Klassik goes Second Life
16. Mai 2007Gleich hinter dem Strand liegt das kleine Amphitheater, umrahmt von einer Hand voll Palmen und zwei großen Leinwänden. Ich schwebe 20 Meter über dem Szenario - um genau zu sein, schwebe ich nicht höchstselbst über der Insel Pagäa. Denn die ist genauso virtuell wie mein grafischer Stellvertreter Mister Palen.
Es muss gleich losgehen. Die 30 mehr oder weniger menschlich dreinblickenden Wesen vor, hinter und neben mir haben – genau wie ich – mit Hilfe der rechten Maustaste unbeschadet auf den weißen Steinbänken Platz genommen. Sie johlen - das ist ganz einfach. Denn auf dem realen Computerbildschirm gibt es bei der Nutzung der virtuellen Computerwelt Second Life ein kleines Menü mit 31 Gesten -vom Gähnen über Lachen bis zu Klatschen oder Rufen.
Live-Stream anstellen
"Da isser" - Tiki Korobase, ein mächtiger Mann mit nacktem Oberkörper, einem Bikinioberteil und stilechter Mozartperücke hat Lang Lang gesehen. Der wird just in diesem Moment in einem gelben Hubschrauber eingeflogen, landet unmittelbar neben dem Amphitheater und kommt ganz in schwarz, mit verwuschelten Haaren und jugendlich federndem Schritt daher.
"Ich hör nix", schreibt Vallis Blackthorne. Auch Chris 1984 Mc Millan hört nichts. Und Mister Palen, also mir, geht es ähnlich. Mozarts Klaviersonate in C-Dur steht auf dem Programm und eigentlich greift Lang Lang, der inzwischen am schwarz glänzenden Flügel Platz genommen hat, auch emsig in die Tasten. "Ihr müsst halt den Live-Stream anstellen", erklärt uns Zephod Coage.
Normal ist nichts
Über dem offenen Meer versinkt nun langsam die glühende Sonne, taucht alles in ein weiches warmes Licht. Eine perfekte Inszenierung - nur normal ist hier nichts. Der echte Lang Lang tourt gerade in den USA. Sein virtuelles Ich, das sich am Flügel abmüht, wurde vorab in Berlin programmiert. Denn das ganze Konzert ist eine Marketing-Idee der deutschen Abteilung von Universal Music.

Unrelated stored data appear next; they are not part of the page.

(* ===== verification/PgWriteProofs.v ===== *)
(** * Writing batches is atomic and idempotent

    [WriteBatches] against any behaviour of the pool: when it reports success the
    transaction with exactly one INSERT per event was committed, and the table holds
    every event once, whatever was delivered before; when it reports an error
    nothing was committed, unless the commit itself is what failed. *)

From S2P Require Import Prelude Ids Events GoLib GoText Json JsonText GoTime Wire Payload Storage LinkJson Query Trace PgQuery PgSql Keyset PgSqlProofs PgWrite PgEvents PgPages.

(** ** The table after the statements *)

Definition insert_new (recs : list EventRecord) (e : EventRecord) : list EventRecord :=
  if decide (er_ID e ∈ er_ID <$> recs) then recs else recs ++ [e].

Lemma insert_tokens : exists cols values,
  tokens insertEventSQL = ["INSERT"; "INTO"; "trail_events"; cols; "VALUES"; values; "ON"; "CONFLICT"; "(event_id)"; "DO"; "NOTHING"] /\
  read_list cols = Some event_cols /\
  read_list values = Some ((fun k => placeholder k) <$> seq 1 43).
Proof. do 2 eexists. split; [vm_compute; reflexivity|]. split; vm_compute; reflexivity. Qed.

Lemma mapM_placeholders args ks :
  mapM (fun v => k ← read_placeholder v; argument args k) ((fun k => placeholder k) <$> ks) = mapM (argument args) ks.
Proof.
  unfold mapM. induction ks as [|k ks IH]; [done|]. cbn -[placeholder read_placeholder argument]. rewrite read_placeholder_ok.
  cbn -[placeholder read_placeholder argument] in *. by rewrite IH.
Qed.

Lemma arguments_values e : mapM (argument (event_values e)) (seq 1 43) = Some (stored_values e).
Proof. reflexivity. Qed.

Lemma present_stored recs e :
  existsb (fun r' => match column r' "event_id", column (stored e) "event_id" with
                     | Some a, Some b => arg_eqb a b | _, _ => false end) (stored <$> recs)
  = bool_decide (er_ID e ∈ er_ID <$> recs).
Proof.
  apply eq_true_iff_eq. rewrite existsb_exists, bool_decide_eq_true. split.
  - intros (r & (e' & -> & He')%list_elem_of_In%list_elem_of_fmap & Hr).
    change (column (stored e') "event_id") with (Some (idBytes (er_ID e'))) in Hr.
    change (column (stored e) "event_id") with (Some (idBytes (er_ID e))) in Hr.
    cbn in Hr. apply bool_decide_eq_true in Hr. injection Hr as Hr. apply array_eq in Hr.
    rewrite <- Hr. by apply list_elem_of_fmap_2.
  - intros (e' & Hid & He')%list_elem_of_fmap. exists (stored e'). split; [by apply list_elem_of_In, list_elem_of_fmap_2|].
    change (column (stored e') "event_id") with (Some (idBytes (er_ID e'))).
    change (column (stored e) "event_id") with (Some (idBytes (er_ID e))).
    cbn. apply bool_decide_eq_true. by rewrite Hid.
Qed.

Lemma sql_insert_event recs e :
  sql_insert (stored <$> recs) insertEventSQL (event_values e) = Some (stored <$> insert_new recs e).
Proof.
  unfold sql_insert. destruct insert_tokens as (cols & values & -> & -> & ->). cbn [mbind option_bind].
  rewrite mapM_placeholders, arguments_values. cbn [mbind option_bind].
  change (read_list "(event_id)") with (Some ["event_id"]). cbv iota beta zeta. fold (stored e).
  rewrite present_stored. unfold insert_new. change (Nat.eqb (length event_cols) (length (stored_values e))) with true. cbn [negb].
  rewrite bool_decide_decide. destruct (decide (er_ID e ∈ er_ID <$> recs)); [done|]. by rewrite fmap_app.
Qed.

Lemma queue_event_ok e : Forall link_printable (er_Payloads e) -> queue_event e = Ok (insertEventSQL, event_values e).
Proof.
  intros Hl. unfold queue_event, event_values, link_bytes.
  by destruct (unmarshal_marshal_Links _ Hl) as (data & -> & _).
Qed.

Lemma queue_batches_ok batches : Forall (fun e => Forall link_printable (er_Payloads e)) (concat (sb_Events <$> batches)) ->
  queue_batches batches = Ok ((fun e => (insertEventSQL, event_values e)) <$> concat (sb_Events <$> batches)).
Proof.
  intros H. unfold queue_batches, go_range. generalize 0%nat. induction H as [|e l He _ IH]; intros i; [done|].
  cbn [go_range_from]. rewrite queue_event_ok by done. cbn [mbind result_bind]. by rewrite IH.
Qed.

Lemma apply_statements_events l recs :
  apply_statements ((fun e => (insertEventSQL, event_values e)) <$> l) (stored <$> recs)
  = Some (stored <$> foldl insert_new recs l).
Proof.
  unfold apply_statements. revert recs. induction l as [|e l IH]; intros recs; [done|].
  rewrite fmap_cons. cbn [foldl mbind option_bind]. rewrite sql_insert_event. apply IH.
Qed.

(** *** Inserting again changes nothing *)

Lemma insert_new_sub recs e : recs `prefix_of` insert_new recs e.
Proof. unfold insert_new. case_decide; [done|]. by exists [e]. Qed.

Lemma insert_all_sub recs l : recs `prefix_of` foldl insert_new recs l.
Proof. revert recs; induction l as [|e l IH]; intros recs; [done|]. etrans; [apply insert_new_sub|apply IH]. Qed.

Lemma insert_all_ids recs l e : e ∈ l -> er_ID e ∈ er_ID <$> foldl insert_new recs l.
Proof.
  revert recs; induction l as [|e' l IH]; intros recs; [by intros ?%elem_of_nil|].
  intros [->|He]%elem_of_cons; [|by apply IH]. cbn [foldl].
  destruct (insert_all_sub (insert_new recs e') l) as [more ->]. rewrite fmap_app. apply elem_of_app. left.
  unfold insert_new. case_decide as Hd; [done|]. rewrite fmap_app. apply elem_of_app. right. by left.
Qed.

Lemma insert_all_present recs l : (forall e, e ∈ l -> er_ID e ∈ er_ID <$> recs) -> foldl insert_new recs l = recs.
Proof.
  revert recs; induction l as [|e l IH]; intros recs H; [done|]. cbn [foldl]. unfold insert_new at 2.
  rewrite decide_True by (apply H; by left). apply IH. intros e' He'. apply H. by right.
Qed.

Lemma insert_all_NoDup recs l : NoDup (er_ID <$> recs) -> NoDup (er_ID <$> foldl insert_new recs l).
Proof.
  revert recs; induction l as [|e l IH]; intros recs H; [done|]. apply IH. unfold insert_new. case_decide as Hd; [done|].
  rewrite fmap_app. apply NoDup_app. split_and!; [done| |by apply NoDup_singleton].
  intros x Hx ->%list_elem_of_singleton. done.
Qed.

(** ** The operation *)

Definition is_commit (c : WCall) : bool := match c with WCommit _ => true | _ => false end.

(** Replay is not changed by calls between sending a batch and committing it. *)
Definition quiet (c : WCall) : Prop := match c with WExec _ | WCloseResults _ | WRollback => True | _ => False end.

Lemma replay_quiet new h pending t : Forall quiet new -> replay (new ++ h) pending t = replay h pending t.
Proof. induction 1 as [|c new Hc _ IH]; [done|]. by destruct c. Qed.

Lemma exec_loop_emits env n : emits (exec_loop env n) (fun _ new => Forall quiet new).
Proof.
  induction n as [|n IH]; [by apply emits_ret|]. cbn [exec_loop]. apply emits_ask_seq. intros [e|].
  - apply emits_ask_seq. intros e'. apply emits_ret. by repeat constructor.
  - eapply emits_mono; [exact IH|]. intros err new Hn. by constructor.
Qed.

(** What the calls of [WriteBatches] do to a table. *)
Definition write_effect (recs l : list EventRecord) (err : option error) (new : list WCall) : Prop :=
  match err with
  | None => replay new [] (stored <$> recs) = Some (stored <$> foldl insert_new recs l)
  | Some e => replay new [] (stored <$> recs) = Some (stored <$> recs) /\ forall c, WCommit c ∈ new -> c = Some e
  end.

Lemma quiet_no_commit new c : Forall quiet new -> WCommit c ∉ new.
Proof. intros H Hc. rewrite Forall_forall in H. by specialize (H _ Hc). Qed.

Lemma write_tx_emits env batches recs :
  let l := concat (sb_Events <$> batches) in
  Forall (fun e => Forall link_printable (er_Payloads e)) l ->
  emits (write_tx env batches) (fun err new => write_effect recs l err (WBegin None :: new ++ [WRollback])).
Proof.
  intros l Hl. unfold write_tx. rewrite queue_batches_ok by done. fold l.
  set (batch := (fun e => (insertEventSQL, event_values e)) <$> l).
  apply emits_ask_seq. intros []. eapply emits_seq; [apply exec_loop_emits|]. intros [e|] n1 Hn1.
  - apply emits_ret. rewrite app_nil_r. cbn [write_effect app replay]. split.
    + by rewrite replay_quiet.
    + intros c Hc. exfalso. apply elem_of_cons in Hc as [[=]|Hc]. apply elem_of_cons in Hc as [[=]|Hc].
      eapply quiet_no_commit; [|exact Hc]. by apply Forall_app; split; [|repeat constructor].
  - apply emits_ask_seq. intros [e|].
    + apply emits_ret. cbn [write_effect app replay]. rewrite <- app_assoc, replay_quiet by done. split; [done|].
      intros c Hc. exfalso. apply elem_of_cons in Hc as [[=]|Hc]. apply elem_of_cons in Hc as [[=]|Hc].
      eapply quiet_no_commit; [|exact Hc]. apply Forall_app. split; [done|]. by repeat constructor.
    + apply emits_ask. intros [e|].
      * cbn [write_effect app replay]. rewrite <- app_assoc, replay_quiet by done. split; [done|].
        intros c Hc. apply elem_of_cons in Hc as [[=]|Hc]. apply elem_of_cons in Hc as [[=]|Hc].
        apply elem_of_app in Hc as [Hc|Hc]; [by apply quiet_no_commit in Hc|].
        cbn [app] in Hc. set_solver.
      * cbn [write_effect app replay]. rewrite <- app_assoc, replay_quiet by done. cbn [replay app].
        subst batch. by rewrite apply_statements_events.
Qed.

Lemma WriteBatches_emits env batches recs :
  let l := concat (sb_Events <$> batches) in
  Forall (fun e => Forall link_printable (er_Payloads e)) l ->
  emits (WriteBatches env batches) (write_effect recs l).
Proof.
  intros l Hl. unfold WriteBatches. destruct batches as [|b batches]; [by apply emits_ret|].
  apply emits_ask_seq. intros [e|].
  - apply emits_ret. split; [done|]. intros c Hc. set_solver.
  - eapply emits_seq; [by apply write_tx_emits|]. intros err n1 Hn1. apply emits_ask_seq. intros []. apply emits_ret. exact Hn1.
Qed.

(** ** Properties *)

(** C11. Writing to PostgreSQL is atomic and idempotent.  Whatever the pool does, when
    [WriteBatches] reports success the committed statements leave the table with
    what it had, followed by the events whose identifiers are new, each identifier
    once, and every event written is there; committing the same events again would
    change nothing.  When it reports an error the table is as before, unless it was
    the commit that failed with that error. *)
Theorem pg_write_once (env : WEnv) (batches : list StorageBatch) (recs : list EventRecord) (h : list WCall) :
  let l := concat (sb_Events <$> batches) in
  let recs' := foldl insert_new recs l in
  Forall (fun e => Forall link_printable (er_Payloads e)) l -> NoDup (er_ID <$> recs) ->
  exists new, (WriteBatches env batches h).1 = h ++ new /\
    match (WriteBatches env batches h).2 with
    | None =>
        replay new [] (stored <$> recs) = Some (stored <$> recs') /\ recs `prefix_of` recs' /\
        NoDup (er_ID <$> recs') /\ (forall e, e ∈ l -> er_ID e ∈ er_ID <$> recs') /\ foldl insert_new recs' l = recs'
    | Some e =>
        replay new [] (stored <$> recs) = Some (stored <$> recs) /\ forall c, WCommit c ∈ new -> c = Some e
    end.
Proof.
  intros l recs' Hl HN. destruct (WriteBatches_emits env batches recs Hl h) as (new & Hnew & He).
  exists new. split; [done|]. unfold write_effect in He. destruct (WriteBatches env batches h).2 as [e|]; [done|].
  split_and!; [done|apply insert_all_sub|by apply insert_all_NoDup|apply insert_all_ids|].
  apply insert_all_present, insert_all_ids.
Qed.

(** Distinct new events are all added, in order. *)
Lemma insert_all_distinct recs l : NoDup (er_ID <$> (recs ++ l)) -> foldl insert_new recs l = recs ++ l.
Proof.
  revert recs; induction l as [|e l IH]; intros recs H; [by rewrite app_nil_r|]. cbn [foldl].
  unfold insert_new at 2. rewrite decide_False.
  - rewrite IH; [by rewrite <- app_assoc|]. by rewrite <- app_assoc.
  - rewrite fmap_app, fmap_cons in H. apply NoDup_app in H as (_ & H & _). intros Hin. apply (H _ Hin). by left.
Qed.

(** C12. What is written is what is listed.  After a successful [WriteBatches] of
    events with distinct identifiers into an empty table, a client that reads that
    table through [listEvents], following the cursors with any filter, direction and
    page size, gets exactly the written records the filter selects, field for field
    except for the retention class, which has no column, and the nanoseconds of the
    event and delivery times, which a timestamp column rounds to microseconds. *)
Theorem written_is_listed (wenv : WEnv) (env : PgEnv) (batches : list StorageBatch) (h : list WCall) (t : table)
    (f : EventFilter) (flow : option FlowID) (limit : Z) (desc : bool) (hr : list PgCall) (fuel : nat) :
  let l := concat (sb_Events <$> batches) in
  Forall storable l -> NoDup (er_ID <$> l) ->
  (WriteBatches wenv batches h).2 = None ->
  (forall new, (WriteBatches wenv batches h).1 = h ++ new -> replay new [] [] = Some t) ->
  pg_reads env t -> 0 < limit < 2 ^ 62 -> (length l < fuel)%nat ->
  (follow_pages env f flow limit desc fuel Cursor_zero hr).2 = Ok (read_back <$> matching f flow desc l).
Proof.
  intros l Hs HN Hok Ht Henv Hl Hf.
  destruct (WriteBatches_emits wenv batches [] ltac:(eapply Forall_impl; [exact Hs|]; intros e He; apply He) h)
    as (new & Hnew & He).
  rewrite Hok in He. cbn in He. rewrite (Ht new Hnew) in He. injection He as ->.
  fold l in Henv. rewrite insert_all_distinct in Henv by done. cbn [app] in Henv.
  eapply follow_pages_at; [done..|by left|]. eapply Nat.le_lt_trans; [|exact Hf]. unfold matching.
  rewrite (Permutation_length (listing_perm _ _)). apply length_filter.
Qed.

(** *** Witnesses: a pool in which every call succeeds *)

Definition fine_env : WEnv := mkWEnv (fun _ => None) (fun _ => None) (fun _ => None) (fun _ => None).
Definition demo_batches : list StorageBatch :=
  [mkStorageBatch (zero_array 16) Metadata_zero Delivery_zero demo_table].

Lemma pg_write_once_witness : exists new, (WriteBatches fine_env demo_batches []).1 = [] ++ new /\
  replay new [] (stored <$> [demo_event 1 "a"]) = Some (stored <$> [demo_event 1 "a"; demo_event 3 "a"; demo_event 2 "b"; demo_event 4 "a"]).
Proof.
  destruct (pg_write_once fine_env demo_batches [demo_event 1 "a"] []) as (new & H1 & H2).
  - repeat constructor.
  - apply (bool_decide_unpack _). vm_compute. exact I.
  - exists new. split; [exact H1|]. exact (proj1 H2).
Defined.

Lemma written_is_listed_witness :
  (follow_pages (reference_env (stored <$> demo_table)) demo_filter None 2 true 5 Cursor_zero []).2
    = Ok [demo_event 4 "a"; demo_event 3 "a"; demo_event 1 "a"].
Proof.
  rewrite (written_is_listed fine_env (reference_env (stored <$> demo_table)) demo_batches [] (stored <$> demo_table)).
  - vm_compute. reflexivity.
  - repeat constructor; cbn; try lia; apply Forall_nil; exact I.
  - apply (bool_decide_unpack _). vm_compute. exact I.
  - vm_compute. reflexivity.
  - intros new Hnew. cbn [app] in Hnew. rewrite <- Hnew. vm_compute. reflexivity.
  - apply reference_env_reads.
  - lia.
  - cbn. lia.
Defined.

Das stört aber weder Uggla noch Shan noch sonst wen bei diesem komischen Konzert, wo Wesen immer mal wieder abrupt in die Lüfte steigen, ihre Körper verdrehen oder komische Laute von sich geben. Meterlange Haare in allen Farben oder kaum zusammenpassende Gliedmaßen sind ganz normal. Nur die Dame, die auf einem Phantasiepferd angaloppiert kam, wurde wieder weggeschickt. Sie versperrte die Sicht.
Nur "Away"
Martina Luise Rossini sieht verhältnismäßig normal aus. Sie hat sich schick gemacht, trägt ein dunkelrotes Abendkleid. Sie sitzt brav zusammengesunken da und lauscht der Rhapsodie Nummer zwei in Cis-Moll von Franz Liszt. Nur das stimmt so gar nicht, denn über ihrem Kopf steht "Away". Die echte Martina Luise Rossini - oder wie auch immer sie heißen mag - ist gar nicht da. Sie ist gerade offline, spült vielleicht gerade das Geschirr und verpasst so alles.
Nach der Zugabe ist Schluss. Lang Lang springt vom Klavier auf und ist auf einmal weg. Im Amphitheater bricht milde Anarchie aus. Eine grauhaarige Hippie-Dame mit lila Schlapphut landet respektlos auf dem Flügel, hockt sich darauf und schaut dabei zu, wie ein dicker Surfer in Shorts aufgeregt im Kreis um die Bühne rennt.
Schnell weg hier. Mister Palen und ich gehen an den Strand. Es ist jetzt Nacht. Sternschnuppen zerteilen den Himmel, der Sand strahlt weiß im Mondlicht. Niemand ist hier. Auf dem Grund des Meeres steht ein Wohnwagen. Da geh ich jetzt mal hin, denn außer Fliegen kann man hier auch unter Wasser atmen.